I stare down at myself. At least my hospital gown isn’t gaping open, but I’m sure my hair is slicked with grease. I haven’t shaved my legs in a week. My breath probably stinks from the weird drugs they’ve got me on. None of that has me that embarrassed, though. Laura knows what happened to me at Dr. Roxanne. Everyone does. It’s a morsel of gossip that’s been kept from me since I’ve been here, but I’m cognizant enough to recall the harsh, mortifying details. The cameras had been rolling, and I’d been standing there on that stage, losing my shit.
“Don’t be embarrassed,” Laura says, perhaps sensing my feelings. “All the good authors go bananas here and there. You’re just keeping with your milieu.”
“I’m not an author anymore,” I say quickly.
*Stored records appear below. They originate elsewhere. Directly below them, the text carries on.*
Lemma file_of_write cl i cl' : input_ok i -> i.(in_size) <= Z.of_nat (length i.(in_data)) ->
  (forall c, c ∈ pieces cfg i -> (file_view pick cfg cl' i.(in_uuid) c.(Stripe.blockid)).(contents)
     = Some (overlay (Z.to_nat c.(offset)) (piece i.(in_data) c)
         (default [] (file_view pick cfg cl i.(in_uuid) c.(Stripe.blockid)).(contents)))) ->
  (forall b, 0 <= b < 2 ^ 32 -> b ∉ (Stripe.blockid <$> pieces cfg i) ->
     file_view pick cfg cl' i.(in_uuid) b = file_view pick cfg cl i.(in_uuid) b) ->
  forall b, file_of pick cfg cl' i.(in_uuid) b
  = write_file bs (file_of pick cfg cl i.(in_uuid)) i.(in_position)
      (take (Z.to_nat i.(in_size)) i.(in_data)) b.
Proof.
  intros Hi Hd Hv Hf b. unfold write_file.
  replace (Z.of_nat (length (take _ _))) with i.(in_size) by (rewrite length_take; destruct Hi; lia).
  change (split bs i.(in_position) i.(in_size)) with (pieces cfg i).
  destruct (decide (b ∈ (Stripe.blockid <$> pieces cfg i))) as [Hin|Hin].
  - pose proof Hin as (c & -> & Hc)%list_elem_of_fmap. pose proof (piece_range i c Hi Hc).
    rewrite write_chunks_elem; [|eapply tiles_NoDup; [apply bs_ok|by apply pieces_tiles]|done].
    unfold file_of. rewrite !decide_True by lia. rewrite Hv by done. by rewrite piece_take by lia.
  - rewrite write_chunks_other by done. unfold file_of. case_decide; [|done].
    by rewrite Hf.
Qed.

(** *** A write that meets a pending log *)

Lemma block_step_contents m pos size ver body b : m = two_pc_prepare \/ m = two_pc_prepare_quick \/
  m = two_pc_commit_rollback \/ m = get ->
  forall c, b.(contents) = Some c -> (block_step m pos size ver body b).2.(contents) = Some c.
Proof.
  intros Hm c Hc. unfold block_step, touch.
  destruct Hm as [-> | [-> | [-> | ->]]]; rewrite ?Hc; repeat case_match; simpl; congruence.
Qed.

(** The contents a refused write leaves: blocks that did not exist are now empty. *)
Definition touched_contents (b : block) : option bytes := Some (default [] b.(contents)).

Lemma two_pc_busy rec cl ver i : hosts_ok cl -> input_ok i -> 0 <= ver < 2 ^ 32 ->
  i.(in_size) <= Z.of_nat (length i.(in_data)) -> is_checked i.(in_uuid) rec = false ->
  (exists c, c ∈ pieces cfg i /\
     busy (touch (file_view pick cfg cl i.(in_uuid) c.(Stripe.blockid))) = true) ->
  exists cl' suffix, two_pc pick cfg salts shuffle cl rec ver i
      = Some (cl', (erase_checked i.(in_uuid) rec).1,
              [CancelTimer; EraseChecked i.(in_uuid); Reply (msg_pending ++ suffix); StartCommit false]) /\
    hosts_ok cl' /\
    (forall c, c ∈ pieces cfg i ->
       let b := file_view pick cfg cl i.(in_uuid) c.(Stripe.blockid) in
       file_view pick cfg cl' i.(in_uuid) c.(Stripe.blockid)
       = mk_block (touched_contents b) (touch b).(cver) 0 []) /\
    (forall uuid b, length uuid = key_size -> 0 <= b < 2 ^ 32 ->
       uuid <> i.(in_uuid) \/ b ∉ (Stripe.blockid <$> pieces cfg i) ->
       file_view pick cfg cl' uuid b = file_view pick cfg cl uuid b).
Proof.
  intros Hok Hi Hv Hd Hchk (c0 & Hc0 & Hbusy). unfold two_pc. rewrite prepare_requests_eq by done.
  pose proof (prepare_batch_ok rec ver i Hi Hv Hd) as Hb1. unfold prepare_msg in *. rewrite Hchk in *.
  cbn [mbind option_bind]. set (reqs := _ <$> pieces cfg i).
  pose proof (ok_shuffle Hcfg _ reqs) as Hp.
  destruct (piece_batch _ _ _ _ _ Hb1 cl (shuffle _ reqs) Hok Hp) as (cl1 & -> & Hok1 & Hl1 & Hv1 & Hf1).
  { done. }
  cbn [mbind option_bind].
  set (types := (fun p => p.(header).(type)) <$> ((fun r => answer r.2 (target_view cl r)) <$> shuffle _ reqs)).
  assert (forallb agreed types = false) as Hagree.
  { apply not_true_iff_false. rewrite forallb_forall. intros Hall.
    set (r0 := piece_request two_pc_prepare ver i blockwritesize (piece i.(in_data)) c0) in *.
    assert ((answer r0.2 (target_view cl r0)).(header).(type) = code two_pc_prepare_abort) as Et.
    { eapply answer_type; [done|done|]. cbn [block_step]. by rewrite Hbusy. }
    specialize (Hall (code two_pc_prepare_abort)). discriminate Hall. rewrite <- Et.
    apply list_elem_of_In. unfold types. rewrite <- list_fmap_compose.
    assert (r0 ∈ shuffle _ reqs) as Hr0 by (rewrite Hp; by apply list_elem_of_fmap_2).
    exact (list_elem_of_fmap_2 (fun r : Z * packet => (answer r.2 (target_view cl r)).(header).(type))
      _ r0 Hr0). }
  set (resps := _ <$> shuffle _ reqs) in *.
  assert (length resps = length reqs) as Elr by (unfold resps; by rewrite length_fmap, Hp).
  rewrite <- Elr. change (phase_run _ _ _).2 with (prepare_actions i.(in_uuid) resps).
  rewrite prepare_actions_eq by (by intros E; unfold types in Hagree; rewrite E in Hagree).
  fold types. rewrite Hagree. cbn [commits omap list_omap].
  rewrite commit_requests_eq by done.
  pose proof (commit_batch_ok false ver i Hi Hv) as Hb2.
  destruct (piece_batch _ _ _ _ _ Hb2 cl1 _ Hok1 (ok_shuffle Hcfg _ _)) as (cl' & -> & Hok' & _ & Hv' & Hf').
  { done. }
  exists cl', (default [] (abort_suffix <$> last types)). split; [done|split; [done|split]].
  - intros c Hc. rewrite Hv', Hv1 by done.
    set (b := file_view pick cfg cl i.(in_uuid) c.(Stripe.blockid)). cbn [block_step commit_msg].
    unfold touched_contents. rewrite <- touch_contents. by destruct (busy (touch b)).
  - intros uuid b Hu Hbb Hneb. by rewrite Hf', Hf1.
Qed.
Laura gives me a circumspect look, then reaches into the bowels of her purse and pulls out a huge container of Tic Tacs. “You allowed to have one of these?” she asks. I nod, and she shakes one into my palm. “Of course you’re still an author,” she says as she pops a few in her mouth. She bites into them like candy. “Your book’s out, darling. And it’s doing great.”
I sit up. “It’s out? You let them publish it? My parents let you publish it?”
Laura chuckles. “I have to say, your mother called quite a few times saying we should pull the plug. But I told her it was too late. And anyway, I don’t know what they’re so worried about. Posey’s thrilled. The critics are thrilled. Everyone has enjoyed it thoroughly.”
My head starts to feel like it’s been plunged under six feet of water. “It can’t be out there. My mother was right. It says too much. People are going to assume . . .”
Laura cuts me off with a wave of her hand and gives me a hard look. “It’s fiction.”
“But it’s not.” Clearly Laura understands this. Clearly she gets that it’s the reason I’m stuck in here, ironing out the differences between reality and imagination. “Most of it isn’t. I didn’t understand that before, but now I do.” I stare into my lap. “I’m sorry. I gave you the novel under false pretenses. It’s not a novel at all.”
Laura shrugs. “So what if it’s kind of real? Most novels have some truth to them. But this is the big secret: nothing is one hundred percent real. This is just your version. It’s real to you, but you’re also—pardon me for saying this—delusional.”
“Thanks a lot,” I grumble.
“It’s a good thing!” Laura cries. “Think of how Eleanor would have written this book had it been from her perspective. Completely differently, right? Think of how your mother would have written it, or a nurse at the hospital. Or even that guy who always shepherded you into the steak house—what was his name?”
“Bernie.”
“Right. Him. They’d all have their own versions. This is your version. It’s not like you’ve written a biography where people are going to dispute the facts. And to be honest? This book has helped Eleanor Reitman’s sales, too.”